Bhoday Jemma, Balyasnikova Svetlana, Wale Anita, Brown Gina
Department of Radiology, The Royal Marsden NHS Foundation Trust NIHR BRC and Imperial College London, Sutton, Surrey, United Kingdom.
Clin Colon Rectal Surg. 2017 Nov;30(5):297-312. doi: 10.1055/s-0037-1606107. Epub 2017 Nov 27.

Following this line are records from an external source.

(** * Checkpoints (src/checkpoints.cpp): a shallow embedding and its properties

    The file embeds namespace [Checkpoints] of checkpoints.cpp: the three
    compiled-in checkpoint tables and profiles, the network selector
    [Checkpoints()], [CheckBlock], [GuessVerificationProgress],
    [GetTotalBlocksEstimate] and [GetLastCheckpoint].

    Conventions.
    - C++ integers are [Z] with the wrap-around of their width written out.
    - [std::map<int, uint256>] is the list of its (key, value) pairs in
      iteration order, that is, strictly increasing by key.
    - [std::map<uint256, CBlockIndex*>] is only ever searched with [find];
      it is a [gmap] from hashes to pointers.
    - a pointer [CBlockIndex*] is an [option]: [None] is [NULL].
    - the globals read by the functions ([fEnabled], [Params().NetworkID()],
      the clock behind [time(NULL)]) are the fields of an environment [Env].
    - [double] arithmetic is an interface [Arith]. The code as it runs is
      the instance [binary64]: IEEE 754 binary64 ([float], Rocq's primitive
      floats), every conversion and operation rounding to nearest even on
      its own (no excess precision, no fused multiply-add). What is said
      of the values the program returns is said of this instance. A second
      instance, [exact], gives the value the same expressions have when
      nothing rounds; it is the yardstick the binary64 result is measured
      against, never a stand-in for it. *)

From Stdlib Require Import ZArith List Bool Lia QArith Qpower Lqa Floats.
From stdpp Require Import base option list sorting gmap.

Modern rectal cancer management is dependent on preoperative staging, and radiological assessment is a crucial part of this process. Imaging must provide sufficient information to guide preoperative decision-making that is reliable and reproducible. Different methods have been used for local staging; however, magnetic resonance imaging (MRI) has shown to be the most reliable tool for this purpose. MRI offers prognostic information about the patients and guides the decision between neoadjuvant treatment and total mesorectal excision alone. Also, not only the initial staging but also restaging by MRI can provide significant information regarding tumor response that is essential when considering alternative approaches.
现代直肠癌的治疗依赖于术前分期,而影像学评估是这一过程的关键部分。成像必须提供足够的信息,以指导可靠且可重复的术前决策。已经使用了不同的方法进行局部分期;然而,磁共振成像(MRI)已被证明是用于此目的最可靠的工具。MRI可提供有关患者的预后信息,并指导新辅助治疗与单纯全直肠系膜切除术之间的决策。此外,不仅初始分期,而且通过MRI进行的再分期都可以提供有关肿瘤反应的重要信息,这在考虑替代方法时至关重要。